▶ Exercise
In the listing that follows, the range to quote begins at the line that has "(mkTables HT prev)" and ends after the line that has "test_is (0 <? N) true."; quote it verbatim and add nothing.

▶ Data records

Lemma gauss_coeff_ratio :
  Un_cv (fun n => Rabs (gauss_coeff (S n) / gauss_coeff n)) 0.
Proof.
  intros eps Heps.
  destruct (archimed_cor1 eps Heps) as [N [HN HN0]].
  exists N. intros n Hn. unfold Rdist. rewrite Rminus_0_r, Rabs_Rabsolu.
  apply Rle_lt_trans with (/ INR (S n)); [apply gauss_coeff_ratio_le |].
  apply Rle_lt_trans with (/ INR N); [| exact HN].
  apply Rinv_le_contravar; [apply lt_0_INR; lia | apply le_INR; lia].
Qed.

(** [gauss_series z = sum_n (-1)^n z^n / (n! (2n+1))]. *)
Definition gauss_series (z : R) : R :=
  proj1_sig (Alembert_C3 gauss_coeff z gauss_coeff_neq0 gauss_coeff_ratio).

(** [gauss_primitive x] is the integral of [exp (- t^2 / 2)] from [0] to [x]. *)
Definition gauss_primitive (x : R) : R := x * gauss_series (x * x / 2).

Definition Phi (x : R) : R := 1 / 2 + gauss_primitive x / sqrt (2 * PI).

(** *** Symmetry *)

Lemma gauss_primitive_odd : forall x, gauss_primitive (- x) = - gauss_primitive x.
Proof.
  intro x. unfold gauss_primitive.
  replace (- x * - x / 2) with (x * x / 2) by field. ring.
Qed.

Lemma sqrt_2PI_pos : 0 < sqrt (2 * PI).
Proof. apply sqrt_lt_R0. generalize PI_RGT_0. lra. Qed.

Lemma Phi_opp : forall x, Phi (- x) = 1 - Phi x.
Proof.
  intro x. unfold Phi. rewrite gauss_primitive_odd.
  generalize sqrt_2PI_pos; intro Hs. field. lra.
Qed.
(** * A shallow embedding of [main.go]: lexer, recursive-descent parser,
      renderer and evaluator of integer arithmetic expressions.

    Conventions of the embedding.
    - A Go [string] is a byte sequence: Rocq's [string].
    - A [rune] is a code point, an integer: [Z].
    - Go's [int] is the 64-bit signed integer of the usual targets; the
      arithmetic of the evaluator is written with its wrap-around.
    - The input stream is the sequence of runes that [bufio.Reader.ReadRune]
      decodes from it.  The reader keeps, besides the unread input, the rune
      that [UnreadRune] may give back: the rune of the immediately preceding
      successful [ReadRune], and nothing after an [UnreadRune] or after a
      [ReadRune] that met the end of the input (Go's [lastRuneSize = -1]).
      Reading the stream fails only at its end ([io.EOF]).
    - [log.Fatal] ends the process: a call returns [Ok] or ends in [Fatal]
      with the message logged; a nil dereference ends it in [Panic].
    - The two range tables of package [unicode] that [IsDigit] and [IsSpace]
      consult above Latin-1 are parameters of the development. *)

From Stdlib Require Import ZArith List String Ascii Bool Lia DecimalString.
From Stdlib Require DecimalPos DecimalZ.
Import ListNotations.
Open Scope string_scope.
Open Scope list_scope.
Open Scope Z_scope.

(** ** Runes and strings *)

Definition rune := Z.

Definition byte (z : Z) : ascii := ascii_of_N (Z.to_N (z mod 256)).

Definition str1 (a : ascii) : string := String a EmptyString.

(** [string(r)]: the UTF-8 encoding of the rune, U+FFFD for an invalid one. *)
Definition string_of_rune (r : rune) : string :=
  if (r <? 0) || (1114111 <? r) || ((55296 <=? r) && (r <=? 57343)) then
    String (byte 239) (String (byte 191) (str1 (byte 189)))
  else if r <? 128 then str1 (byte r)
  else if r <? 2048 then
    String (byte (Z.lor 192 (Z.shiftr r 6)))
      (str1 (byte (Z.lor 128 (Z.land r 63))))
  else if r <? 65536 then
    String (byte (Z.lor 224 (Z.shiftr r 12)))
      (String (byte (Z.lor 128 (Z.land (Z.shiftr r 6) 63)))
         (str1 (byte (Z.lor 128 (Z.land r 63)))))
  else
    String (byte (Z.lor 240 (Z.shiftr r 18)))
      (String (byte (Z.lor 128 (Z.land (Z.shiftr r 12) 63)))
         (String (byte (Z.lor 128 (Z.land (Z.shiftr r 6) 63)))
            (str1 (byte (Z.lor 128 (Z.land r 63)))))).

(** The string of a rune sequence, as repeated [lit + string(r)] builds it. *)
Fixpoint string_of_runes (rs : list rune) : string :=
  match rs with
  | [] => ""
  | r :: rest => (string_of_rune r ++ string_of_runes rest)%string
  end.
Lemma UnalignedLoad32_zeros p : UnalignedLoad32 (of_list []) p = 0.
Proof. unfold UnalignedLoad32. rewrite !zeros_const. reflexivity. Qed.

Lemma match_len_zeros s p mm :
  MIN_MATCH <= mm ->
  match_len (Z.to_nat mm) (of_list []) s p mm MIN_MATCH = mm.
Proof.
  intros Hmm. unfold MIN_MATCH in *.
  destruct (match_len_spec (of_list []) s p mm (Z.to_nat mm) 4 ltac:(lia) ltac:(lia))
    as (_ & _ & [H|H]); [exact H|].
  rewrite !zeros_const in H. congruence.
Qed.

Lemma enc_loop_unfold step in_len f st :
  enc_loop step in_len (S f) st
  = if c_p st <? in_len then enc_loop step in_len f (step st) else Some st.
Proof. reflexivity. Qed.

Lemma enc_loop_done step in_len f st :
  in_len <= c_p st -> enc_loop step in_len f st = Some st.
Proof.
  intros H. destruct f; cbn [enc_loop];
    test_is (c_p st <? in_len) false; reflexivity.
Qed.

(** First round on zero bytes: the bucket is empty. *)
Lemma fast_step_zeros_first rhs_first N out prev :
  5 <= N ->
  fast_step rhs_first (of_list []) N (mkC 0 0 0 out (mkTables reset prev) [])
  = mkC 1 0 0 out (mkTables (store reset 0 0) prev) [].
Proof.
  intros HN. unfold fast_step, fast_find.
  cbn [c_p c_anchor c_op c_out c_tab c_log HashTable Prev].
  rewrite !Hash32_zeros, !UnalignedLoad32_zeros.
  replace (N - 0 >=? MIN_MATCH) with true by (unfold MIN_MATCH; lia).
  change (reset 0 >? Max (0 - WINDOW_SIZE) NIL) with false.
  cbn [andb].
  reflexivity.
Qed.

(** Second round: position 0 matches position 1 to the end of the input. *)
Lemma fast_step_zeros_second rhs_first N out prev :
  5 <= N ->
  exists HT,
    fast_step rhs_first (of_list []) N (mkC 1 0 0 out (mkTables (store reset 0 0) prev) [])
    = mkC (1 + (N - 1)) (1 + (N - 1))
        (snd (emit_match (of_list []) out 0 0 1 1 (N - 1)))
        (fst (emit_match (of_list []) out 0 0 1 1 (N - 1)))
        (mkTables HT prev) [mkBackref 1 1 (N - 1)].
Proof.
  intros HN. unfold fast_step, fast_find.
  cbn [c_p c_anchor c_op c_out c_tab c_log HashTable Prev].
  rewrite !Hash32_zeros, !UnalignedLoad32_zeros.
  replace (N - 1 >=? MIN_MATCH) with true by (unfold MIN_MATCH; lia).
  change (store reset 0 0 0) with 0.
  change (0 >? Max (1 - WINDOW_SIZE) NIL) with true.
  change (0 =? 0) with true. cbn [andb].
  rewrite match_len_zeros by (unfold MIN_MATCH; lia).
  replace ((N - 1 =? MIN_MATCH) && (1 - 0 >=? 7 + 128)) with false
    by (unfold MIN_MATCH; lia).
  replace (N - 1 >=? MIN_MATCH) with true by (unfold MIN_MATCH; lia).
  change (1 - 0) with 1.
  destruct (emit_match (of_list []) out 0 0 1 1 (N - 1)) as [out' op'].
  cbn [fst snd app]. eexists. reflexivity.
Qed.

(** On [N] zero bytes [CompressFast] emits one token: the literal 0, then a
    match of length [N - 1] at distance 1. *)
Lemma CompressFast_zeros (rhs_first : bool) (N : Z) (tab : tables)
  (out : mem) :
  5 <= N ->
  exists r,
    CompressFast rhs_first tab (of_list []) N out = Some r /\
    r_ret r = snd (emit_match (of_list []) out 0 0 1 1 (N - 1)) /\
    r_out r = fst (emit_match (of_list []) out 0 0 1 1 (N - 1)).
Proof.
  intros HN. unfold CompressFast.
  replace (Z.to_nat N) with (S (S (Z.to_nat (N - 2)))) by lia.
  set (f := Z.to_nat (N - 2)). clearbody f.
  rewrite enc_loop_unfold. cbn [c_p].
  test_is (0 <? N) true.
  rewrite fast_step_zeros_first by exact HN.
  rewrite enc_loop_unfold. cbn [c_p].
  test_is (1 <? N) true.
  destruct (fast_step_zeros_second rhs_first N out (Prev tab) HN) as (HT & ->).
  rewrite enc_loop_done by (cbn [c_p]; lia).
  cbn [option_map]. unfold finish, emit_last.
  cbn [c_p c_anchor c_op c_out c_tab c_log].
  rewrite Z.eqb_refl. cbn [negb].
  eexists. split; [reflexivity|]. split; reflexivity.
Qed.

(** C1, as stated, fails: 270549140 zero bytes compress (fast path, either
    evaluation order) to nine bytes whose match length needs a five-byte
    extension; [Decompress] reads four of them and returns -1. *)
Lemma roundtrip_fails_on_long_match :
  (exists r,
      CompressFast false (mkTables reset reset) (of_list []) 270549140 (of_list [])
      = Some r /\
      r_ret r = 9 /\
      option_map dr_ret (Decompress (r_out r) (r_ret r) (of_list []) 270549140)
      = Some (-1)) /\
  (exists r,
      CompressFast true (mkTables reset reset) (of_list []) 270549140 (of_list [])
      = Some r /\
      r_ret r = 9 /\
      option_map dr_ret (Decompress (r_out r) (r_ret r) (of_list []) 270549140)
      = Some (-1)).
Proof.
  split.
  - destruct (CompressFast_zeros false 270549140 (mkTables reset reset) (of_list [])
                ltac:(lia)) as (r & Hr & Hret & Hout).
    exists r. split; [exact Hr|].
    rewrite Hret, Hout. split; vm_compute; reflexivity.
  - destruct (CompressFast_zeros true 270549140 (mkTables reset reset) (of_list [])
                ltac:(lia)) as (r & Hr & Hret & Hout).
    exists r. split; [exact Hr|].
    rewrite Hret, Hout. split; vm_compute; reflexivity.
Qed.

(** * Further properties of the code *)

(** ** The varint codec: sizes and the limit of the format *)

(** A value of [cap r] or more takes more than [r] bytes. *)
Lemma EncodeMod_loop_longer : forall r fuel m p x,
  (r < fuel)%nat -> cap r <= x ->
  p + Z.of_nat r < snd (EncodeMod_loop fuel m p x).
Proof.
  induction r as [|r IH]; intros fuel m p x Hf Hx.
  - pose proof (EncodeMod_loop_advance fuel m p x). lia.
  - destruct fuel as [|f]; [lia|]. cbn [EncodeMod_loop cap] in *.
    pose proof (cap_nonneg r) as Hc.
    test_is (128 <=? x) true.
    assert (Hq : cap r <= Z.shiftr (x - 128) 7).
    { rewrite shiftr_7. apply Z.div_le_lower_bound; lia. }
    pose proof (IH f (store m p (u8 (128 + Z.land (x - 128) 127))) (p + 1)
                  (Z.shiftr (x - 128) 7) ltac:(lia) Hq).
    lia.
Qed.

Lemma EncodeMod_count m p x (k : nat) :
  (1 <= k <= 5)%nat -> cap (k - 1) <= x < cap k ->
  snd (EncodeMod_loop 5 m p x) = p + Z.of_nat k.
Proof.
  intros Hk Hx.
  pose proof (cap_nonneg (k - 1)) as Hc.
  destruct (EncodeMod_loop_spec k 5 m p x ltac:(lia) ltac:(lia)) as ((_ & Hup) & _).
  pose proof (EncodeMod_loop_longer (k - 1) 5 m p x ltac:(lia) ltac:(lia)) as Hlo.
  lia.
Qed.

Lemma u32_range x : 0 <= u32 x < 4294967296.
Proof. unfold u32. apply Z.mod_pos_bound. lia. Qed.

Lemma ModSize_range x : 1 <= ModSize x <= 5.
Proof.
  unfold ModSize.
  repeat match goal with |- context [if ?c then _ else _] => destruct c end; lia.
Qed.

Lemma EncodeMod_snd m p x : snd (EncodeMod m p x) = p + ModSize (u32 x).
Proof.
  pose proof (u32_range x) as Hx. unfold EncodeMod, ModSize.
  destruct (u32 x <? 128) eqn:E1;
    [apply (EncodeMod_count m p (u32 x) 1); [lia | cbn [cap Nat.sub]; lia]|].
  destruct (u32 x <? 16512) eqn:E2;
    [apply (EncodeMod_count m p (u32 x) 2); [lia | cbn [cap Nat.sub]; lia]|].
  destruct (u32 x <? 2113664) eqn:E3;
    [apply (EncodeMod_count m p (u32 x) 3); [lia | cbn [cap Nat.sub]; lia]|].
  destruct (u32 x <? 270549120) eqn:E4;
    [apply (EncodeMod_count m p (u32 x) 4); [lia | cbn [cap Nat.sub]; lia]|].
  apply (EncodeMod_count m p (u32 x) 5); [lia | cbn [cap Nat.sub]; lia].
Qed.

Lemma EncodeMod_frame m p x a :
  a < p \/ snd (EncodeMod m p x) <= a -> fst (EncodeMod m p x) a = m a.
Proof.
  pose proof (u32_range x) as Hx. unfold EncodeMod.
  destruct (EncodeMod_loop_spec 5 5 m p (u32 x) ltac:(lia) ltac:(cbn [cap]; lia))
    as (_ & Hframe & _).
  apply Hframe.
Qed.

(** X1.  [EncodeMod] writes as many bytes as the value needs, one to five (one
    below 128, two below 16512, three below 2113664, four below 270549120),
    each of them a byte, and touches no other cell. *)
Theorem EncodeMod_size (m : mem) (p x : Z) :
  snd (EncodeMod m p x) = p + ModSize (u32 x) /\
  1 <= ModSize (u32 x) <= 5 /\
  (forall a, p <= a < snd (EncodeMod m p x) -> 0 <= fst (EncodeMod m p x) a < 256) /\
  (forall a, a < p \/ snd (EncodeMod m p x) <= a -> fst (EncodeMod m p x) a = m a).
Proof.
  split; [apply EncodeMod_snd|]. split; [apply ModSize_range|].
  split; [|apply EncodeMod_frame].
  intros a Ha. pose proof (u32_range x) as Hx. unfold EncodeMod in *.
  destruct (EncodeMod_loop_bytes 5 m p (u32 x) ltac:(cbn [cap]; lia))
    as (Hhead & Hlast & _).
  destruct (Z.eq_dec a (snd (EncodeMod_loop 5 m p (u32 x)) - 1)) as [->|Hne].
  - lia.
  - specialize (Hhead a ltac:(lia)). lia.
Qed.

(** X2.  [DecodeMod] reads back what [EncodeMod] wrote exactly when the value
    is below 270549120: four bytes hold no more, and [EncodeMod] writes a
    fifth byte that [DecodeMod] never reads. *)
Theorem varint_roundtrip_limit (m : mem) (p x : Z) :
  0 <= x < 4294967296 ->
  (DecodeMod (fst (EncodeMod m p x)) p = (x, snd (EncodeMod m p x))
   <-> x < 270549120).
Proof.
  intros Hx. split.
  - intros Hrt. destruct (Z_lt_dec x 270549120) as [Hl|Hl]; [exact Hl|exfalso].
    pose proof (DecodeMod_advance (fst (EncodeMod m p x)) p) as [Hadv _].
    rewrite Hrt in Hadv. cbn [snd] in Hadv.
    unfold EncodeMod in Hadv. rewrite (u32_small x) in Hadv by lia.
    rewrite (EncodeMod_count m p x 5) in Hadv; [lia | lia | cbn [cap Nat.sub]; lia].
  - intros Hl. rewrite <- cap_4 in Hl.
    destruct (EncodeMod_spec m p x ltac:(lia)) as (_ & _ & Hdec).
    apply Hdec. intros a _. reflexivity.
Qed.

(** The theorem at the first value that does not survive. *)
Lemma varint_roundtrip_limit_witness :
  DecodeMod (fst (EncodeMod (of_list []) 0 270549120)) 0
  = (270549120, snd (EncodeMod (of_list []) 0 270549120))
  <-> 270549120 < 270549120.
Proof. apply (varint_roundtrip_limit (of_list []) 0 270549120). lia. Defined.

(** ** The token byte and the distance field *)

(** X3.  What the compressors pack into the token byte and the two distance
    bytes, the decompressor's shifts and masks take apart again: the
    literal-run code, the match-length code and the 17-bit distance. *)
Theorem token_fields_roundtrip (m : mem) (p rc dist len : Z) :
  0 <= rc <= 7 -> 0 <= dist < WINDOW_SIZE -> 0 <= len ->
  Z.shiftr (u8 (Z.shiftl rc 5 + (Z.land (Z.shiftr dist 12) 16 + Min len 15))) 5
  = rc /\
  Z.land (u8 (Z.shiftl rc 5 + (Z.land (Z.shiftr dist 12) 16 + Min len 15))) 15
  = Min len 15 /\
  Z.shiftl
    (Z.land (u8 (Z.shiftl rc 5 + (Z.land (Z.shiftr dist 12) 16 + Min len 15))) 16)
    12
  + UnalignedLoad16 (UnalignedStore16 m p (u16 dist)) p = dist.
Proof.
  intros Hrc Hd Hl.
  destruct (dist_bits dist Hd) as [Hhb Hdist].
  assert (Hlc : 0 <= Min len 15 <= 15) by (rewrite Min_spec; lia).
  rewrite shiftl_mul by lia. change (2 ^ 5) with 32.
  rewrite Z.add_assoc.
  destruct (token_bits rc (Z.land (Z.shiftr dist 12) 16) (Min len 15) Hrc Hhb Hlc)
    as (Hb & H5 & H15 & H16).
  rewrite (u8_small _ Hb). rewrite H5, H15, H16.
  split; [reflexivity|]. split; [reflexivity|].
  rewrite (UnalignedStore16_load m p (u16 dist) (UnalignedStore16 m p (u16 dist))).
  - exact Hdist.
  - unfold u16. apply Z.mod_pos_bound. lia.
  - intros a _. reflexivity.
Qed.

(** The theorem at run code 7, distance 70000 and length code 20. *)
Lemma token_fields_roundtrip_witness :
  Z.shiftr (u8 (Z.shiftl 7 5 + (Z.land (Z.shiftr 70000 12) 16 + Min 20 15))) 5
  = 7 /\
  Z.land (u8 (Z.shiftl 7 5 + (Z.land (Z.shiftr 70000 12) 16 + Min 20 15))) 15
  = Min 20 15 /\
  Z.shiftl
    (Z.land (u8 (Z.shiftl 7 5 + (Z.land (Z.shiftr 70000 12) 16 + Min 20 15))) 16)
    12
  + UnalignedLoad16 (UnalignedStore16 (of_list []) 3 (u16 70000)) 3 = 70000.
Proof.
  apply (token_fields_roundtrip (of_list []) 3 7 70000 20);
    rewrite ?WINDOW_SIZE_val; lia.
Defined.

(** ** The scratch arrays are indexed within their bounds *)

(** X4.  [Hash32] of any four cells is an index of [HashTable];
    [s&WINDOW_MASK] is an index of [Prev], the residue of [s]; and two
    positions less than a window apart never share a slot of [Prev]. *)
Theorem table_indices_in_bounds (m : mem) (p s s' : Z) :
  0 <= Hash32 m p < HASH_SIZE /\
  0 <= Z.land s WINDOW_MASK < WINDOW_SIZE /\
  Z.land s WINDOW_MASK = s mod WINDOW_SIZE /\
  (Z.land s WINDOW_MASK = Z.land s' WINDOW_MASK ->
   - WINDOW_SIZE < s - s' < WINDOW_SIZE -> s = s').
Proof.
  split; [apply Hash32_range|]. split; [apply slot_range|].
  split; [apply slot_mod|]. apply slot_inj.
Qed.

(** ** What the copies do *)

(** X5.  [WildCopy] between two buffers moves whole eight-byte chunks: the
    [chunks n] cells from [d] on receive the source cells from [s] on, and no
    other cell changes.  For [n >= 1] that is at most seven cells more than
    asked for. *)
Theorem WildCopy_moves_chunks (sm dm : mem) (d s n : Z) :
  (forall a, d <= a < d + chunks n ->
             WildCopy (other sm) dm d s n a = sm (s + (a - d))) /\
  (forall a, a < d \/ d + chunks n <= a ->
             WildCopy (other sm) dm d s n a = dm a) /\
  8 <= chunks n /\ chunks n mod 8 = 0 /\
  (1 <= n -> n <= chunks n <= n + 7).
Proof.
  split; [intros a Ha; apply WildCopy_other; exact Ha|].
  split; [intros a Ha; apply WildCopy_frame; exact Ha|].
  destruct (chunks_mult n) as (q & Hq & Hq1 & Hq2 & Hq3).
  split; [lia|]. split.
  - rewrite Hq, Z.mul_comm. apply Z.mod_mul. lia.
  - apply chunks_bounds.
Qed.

▶ Task solution
        (mkTables HT prev) [mkBackref 1 1 (N - 1)].
Proof.
  intros HN. unfold fast_step, fast_find.
  cbn [c_p c_anchor c_op c_out c_tab c_log HashTable Prev].
  rewrite !Hash32_zeros, !UnalignedLoad32_zeros.
  replace (N - 1 >=? MIN_MATCH) with true by (unfold MIN_MATCH; lia).
  change (store reset 0 0 0) with 0.
  change (0 >? Max (1 - WINDOW_SIZE) NIL) with true.
  change (0 =? 0) with true. cbn [andb].
  rewrite match_len_zeros by (unfold MIN_MATCH; lia).
  replace ((N - 1 =? MIN_MATCH) && (1 - 0 >=? 7 + 128)) with false
    by (unfold MIN_MATCH; lia).
  replace (N - 1 >=? MIN_MATCH) with true by (unfold MIN_MATCH; lia).
  change (1 - 0) with 1.
  destruct (emit_match (of_list []) out 0 0 1 1 (N - 1)) as [out' op'].
  cbn [fst snd app]. eexists. reflexivity.
Qed.

(** On [N] zero bytes [CompressFast] emits one token: the literal 0, then a
    match of length [N - 1] at distance 1. *)
Lemma CompressFast_zeros (rhs_first : bool) (N : Z) (tab : tables)
  (out : mem) :
  5 <= N ->
  exists r,
    CompressFast rhs_first tab (of_list []) N out = Some r /\
    r_ret r = snd (emit_match (of_list []) out 0 0 1 1 (N - 1)) /\
    r_out r = fst (emit_match (of_list []) out 0 0 1 1 (N - 1)).
Proof.
  intros HN. unfold CompressFast.
  replace (Z.to_nat N) with (S (S (Z.to_nat (N - 2)))) by lia.
  set (f := Z.to_nat (N - 2)). clearbody f.
  rewrite enc_loop_unfold. cbn [c_p].
  test_is (0 <? N) true.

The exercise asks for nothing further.